As mulheres usam roupas coloridas e longas tranças negras, que escorrem pelas costas em pares e terminam em enormes pompons de lã. As ilhas artificiais estão ali há tanto tempo que sua história se confunde com a da colonização peruana. Contam os mais velhos que, para escapar do trabalho compulsório em minas da região, os uros fugiram para o meio do lago em seus grandes barcos de totora.

 

As embarcações, contudo, acabavam se desintegrando em oito meses, obrigando cada família a construir outro. Com o tempo, as carcaças se juntaram e formaram pequenas ilhas, que hoje passam por constante manutenção - a cada quinze dias, é preciso cobrir toda a extensão com novas totoras.

 

Mas isso o turista só entende graças à tradução dos guias ou das crianças. Em muitos lugares, eles são os únicos que falam espanhol - o quíchua, herdado dos incas, e o aimara são os idiomas dominantes. Aliás, antes de dar o primeiro passo na ilha uma das crianças já terá levado você pela mão para conhecer a casa, a cama e as roupas dela. Tudo a troco de algumas moedinhas, claro.

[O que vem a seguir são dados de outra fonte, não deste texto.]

(* ===== verification/Address.v ===== *)
(** * The address of a source

    What the two entries of the program make of a data source name: the command
    line's [splitHostPort] ([cmd/changeflow/mysql.go]) and the supervisor's
    [addressOf], [usernameOf] and [passwordOf] ([internal/supervisor/build.go]),
    over [net.SplitHostPort]. *)

From Stdlib Require Import Ascii.
From S2P Require Import Prelude GoStd.

(** ** [net.SplitHostPort] *)

(** Around the last separator. *)
Definition cut_last (sep : ascii) (s : string) : option (string * string) :=
  match CutByte sep (str_rev s) with
  | Some (after, before) => Some (str_rev before, str_rev after)
  | None => None
  end.

(** Brackets stand around the host and nowhere else, and only a host in brackets
    has colons in it. *)
Definition SplitHostPort (hostport : string) : option (string * string) :=
  match cut_last ":" hostport with
  | None => None
  | Some (before, port) =>
    match hostport with
    | String "[" rest =>
      match CutByte "]" rest with
      | None => None
      | Some (host, after) =>
        if bool_decide (after = ":" +:+ port) && free_of "[" rest && free_of "]" after then Some (host, port) else None
      end
    | _ =>
      if free_of ":" before && free_of "[" hostport && free_of "]" hostport then Some (before, port) else None
    end
  end.

Example split_addresses :
  map SplitHostPort ["db.internal:3307"; "db.internal"; "[::1]:3306"; "[2001:db8::1]"; "a:1:2"; "::1"; "[::1]x:1"; "[a]b]:1"; ":80"; ""] =
  [Some ("db.internal", "3307"); None; Some ("::1", "3306"); None; None; None; None; None; Some ("", "80"); None].
Proof. vm_compute. reflexivity. Qed.

(** ** The driver *)

(** [driver.ParseDSN], by the fields that are read. *)
Record DsnConfig := mkDsnConfig { dsn_User : string; dsn_Passwd : string; dsn_Net : string; dsn_Addr : string }.
Class DsnLib := { driver_ParseDSN : string -> res string DsnConfig }.

Inductive address_error :=
  | EAddrMissing
  | EAddrDsn (cause : string)
  | EAddrNet (net : string)
  | EAddrPort (addr : string)
  | EAddrPortZero (addr : string).

Definition default_port : Z := 3306.

(** [splitHostPort]: an address that cannot be split is all host. *)
Definition splitHostPort (addr : string) : res address_error (string * Z) :=
  if bool_decide (addr = "") then Err EAddrMissing
  else match SplitHostPort addr with
  | None => Ok (TrimSuffix (TrimPrefix addr "[") "]", default_port)
  | Some (host, portStr) =>
    match ParseUint portStr 16 with
    | None => Err (EAddrPort addr)
    | Some port => if (port =? 0)%Z then Err (EAddrPortZero addr) else Ok (host, port)
    end
  end.

Definition is_bracket (c : ascii) : bool := bool_decide (c = "["%char) || bool_decide (c = "]"%char).

Section Supervisor.
Context `{!DsnLib}.

Definition addressOf (dsn : string) : res address_error (string * Z) :=
  match driver_ParseDSN dsn with
  | Err e => Err (EAddrDsn e)
  | Ok cfg =>
    if negb (bool_decide (dsn_Net cfg = "tcp")) then Err (EAddrNet (dsn_Net cfg))
    else match SplitHostPort (dsn_Addr cfg) with
    | None => Ok (TrimBy is_bracket (dsn_Addr cfg), default_port)
    | Some (host, portStr) =>
      match ParseUint portStr 16 with
      | None => Err (EAddrPort (dsn_Addr cfg))
      | Some port => Ok (host, port)
      end
    end
  end.

Definition usernameOf (dsn : string) : string := match driver_ParseDSN dsn with Ok cfg => dsn_User cfg | Err _ => "" end.
Definition passwordOf (dsn : string) : string := match driver_ParseDSN dsn with Ok cfg => dsn_Passwd cfg | Err _ => "" end.

End Supervisor.

Example addresses :
  map splitHostPort ["db.internal:3307"; "db.internal"; "[::1]:3306"; "[2001:db8::1]"; ""; "host:mysql"; "host:0"; "db:1:2"] =
  [Ok ("db.internal", 3307); Ok ("db.internal", 3306); Ok ("::1", 3306); Ok ("2001:db8::1", 3306);
   Err EAddrMissing; Err (EAddrPort "host:mysql"); Err (EAddrPortZero "host:0"); Ok ("db:1:2", 3306)]%Z.
Proof. vm_compute. reflexivity. Qed.

(** ** What an address is read as *)

Definition is_bare (host : string) : bool := free_of ":" host && free_of "[" host && free_of "]" host.
Definition is_numeric (host : string) : bool := free_of "[" host && free_of "]" host.

Lemma CutByte_app c s t : free_of c s = true -> CutByte c (s +:+ String c t) = Some (s, t).
Proof.
  unfold free_of. induction s as [|d s IH]; intros Hs; cbn in *; [by destruct (ascii_dec c c)|].
  apply andb_true_iff in Hs as [Hd Hs]. apply negb_true_iff, bool_decide_eq_false in Hd.
  destruct (ascii_dec d c); [done|]. by rewrite IH.
Qed.

Lemma free_rev c s : free_of c (str_rev s) = free_of c s.
Proof.
  induction s as [|d s IH]; [done|]. rewrite str_rev_cons, free_app, IH. unfold free_of. cbn.
  by rewrite andb_true_r, andb_comm.
Qed.

Lemma cut_last_app c s t : free_of c t = true -> cut_last c (s +:+ String c t) = Some (s, t).
Proof.
  intros Ht. unfold cut_last. change (String c t) with (str1 c +:+ t).
  rewrite !str_rev_app. change (str_rev (str1 c)) with (str1 c).
  rewrite app_assoc_str. change (str1 c +:+ str_rev s) with (String c (str_rev s)).
  rewrite CutByte_app by by rewrite free_rev. by rewrite !str_rev_involutive.
Qed.

(** [net.JoinHostPort]: brackets for a host that has a colon. *)
Definition JoinHostPort (host port : string) : string :=
  if free_of ":" host then host +:+ ":" +:+ port else "[" +:+ host +:+ "]:" +:+ port.

Lemma free_not_head c s : free_of c (String c s) = false.
Proof. unfold free_of. cbn. by rewrite bool_decide_eq_true_2. Qed.

Lemma split_no_bracket c s :
  c <> "["%char -> SplitHostPort (String c s) =
    match cut_last ":" (String c s) with
    | None => None
    | Some (before, port) =>
      if free_of ":" before && free_of "[" (String c s) && free_of "]" (String c s) then Some (before, port) else None
    end.
Proof. unfold SplitHostPort. intros Hc. destruct (cut_last _ _) as [[before port]|]; [|done]. all_bytes c; done. Qed.

Lemma SplitHostPort_join host port :
  is_numeric host = true -> str_forall is_digit port = true -> SplitHostPort (JoinHostPort host port) = Some (host, port).
Proof.
  unfold is_numeric. intros [Ho Hc]%andb_true_iff Hp.
  assert (free_of ":" port = true /\ free_of "[" port = true /\ free_of "]" port = true) as (P1 & P2 & P3).
  { assert (forall c s, is_digit c = false -> str_forall is_digit s = true -> free_of c s = true) as Hfree; [|by auto].
    intros c s Hc' Hs. unfold free_of. induction s as [|d s IH]; [done|]. cbn in *. apply andb_true_iff in Hs as [Hd Hs].
    rewrite IH, andb_true_r by done. apply negb_true_iff, bool_decide_eq_false. intros ->. by rewrite Hc' in Hd. }
  unfold JoinHostPort. destruct (free_of ":" host) eqn:Hcolon.
  - assert (cut_last ":" (host +:+ String ":" port) = Some (host, port)) as Hcut by by apply cut_last_app.
    change (":" +:+ port) with (String ":" port).
    assert (free_of "[" (host +:+ String ":" port) = true /\ free_of "]" (host +:+ String ":" port) = true) as [F1 F2].
    { rewrite !free_app, Ho, Hc. by split. }
    destruct host as [|c host].
    + unfold SplitHostPort. cbn [String.append] in *. rewrite Hcut. by rewrite F1, F2.
    + cbn [String.append] in *. rewrite split_no_bracket, Hcut, Hcolon, F1, F2; [done|].
      intros ->. by rewrite free_not_head in Ho.
  - change ("[" +:+ host +:+ "]:" +:+ port) with (String "[" (host +:+ String "]" (String ":" port))).
    assert (cut_last ":" (String "[" (host +:+ String "]" (String ":" port))) = Some (String "[" host +:+ "]", port)) as Hcut.
    { assert (String "[" (host +:+ String "]" (String ":" port)) = (String "[" host +:+ "]") +:+ String ":" port) as ->
        by (rewrite !app_cons_str, app_assoc_str; done).
      by apply cut_last_app. }
    unfold SplitHostPort. rewrite Hcut, CutByte_app by done. rewrite bool_decide_eq_true_2 by done.
    rewrite free_app, Ho. unfold free_of in *. cbn. by rewrite P2, P3.
Qed.

(** An address made of a host and a port is read as both by the two entries of the
    program; one that cannot be split, as the host at the default port. *)
Theorem address_of_join `{!DsnLib} dsn cfg host port :
  driver_ParseDSN dsn = Ok cfg -> dsn_Net cfg = "tcp" -> is_numeric host = true -> (0 < port < 2 ^ 16)%Z ->
  dsn_Addr cfg = JoinHostPort host (FormatUint port) ->
  addressOf dsn = Ok (host, port) /\ splitHostPort (dsn_Addr cfg) = Ok (host, port).
Proof.
  intros Hd Hn Hh Hp Ha. unfold addressOf, splitHostPort. rewrite Hd, Hn. cbn [negb].
  rewrite (bool_decide_eq_true_2 ("tcp" = "tcp")) by done. cbn [negb].
  rewrite Ha, SplitHostPort_join, ParseUint_Format by (done || lia || apply FormatUint_digits).
  split; [done|]. rewrite bool_decide_eq_false_2.
  - by rewrite (proj2 (Z.eqb_neq _ _)) by lia.
  - unfold JoinHostPort. by destruct (free_of ":" host), host.
Qed.

(** What the supervisor connects to, the command line does too, except for a port
    of zero, which only the command line refuses. *)
Theorem addresses_agree `{!DsnLib} dsn cfg host port :
  driver_ParseDSN dsn = Ok cfg -> is_Some (SplitHostPort (dsn_Addr cfg)) -> addressOf dsn = Ok (host, port) ->
  splitHostPort (dsn_Addr cfg) = if (port =? 0)%Z then Err (EAddrPortZero (dsn_Addr cfg)) else Ok (host, port).
Proof.
  intros Hd [[h p] Hs] Ha. unfold addressOf in Ha. rewrite Hd, Hs in Ha. unfold splitHostPort.
  rewrite bool_decide_eq_false_2 by (intros He; by rewrite He in Hs). rewrite Hs.
  destruct (negb _); [done|]. destruct (ParseUint p 16); [|done]. by injection Ha as -> ->.
Qed.

Example malformed_addresses :
  map splitHostPort ["db:1:2"; "[::1"] = [Ok ("db:1:2", 3306); Ok ("::1", 3306)]%Z.
Proof. vm_compute. reflexivity. Qed.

Noite no lago. Apesar do frio intenso, vale chegar às ilhas no fim da tarde e dormir na casa de um dos moradores. A noite nas Uros convence facilmente de que se está no céu - ou quase lá. O sol se espalha em uma planície sem barreiras, para se pôr atrás dos Andes. Para ver a lua, não se olha para cima, mas para frente. Sob os pés, apenas um emaranhado de totoras que balançam em ondas sutis quando algum barco passa perto. Se contemplar uma paisagem assim é inspirador, fazer isso a quase 4 mil metros de altitude é uma poesia.

 

Em ilhas com mais infraestrutura é possível se hospedar em um quarto individual por módicos 40 novos sóis (R$ 20) - e com jantar e café da manhã incluídos. As camas, também de totora, são de casal, extremamente confortáveis. E os cobertores de lã de lhama ajudam a atenuar o frio abaixo de zero.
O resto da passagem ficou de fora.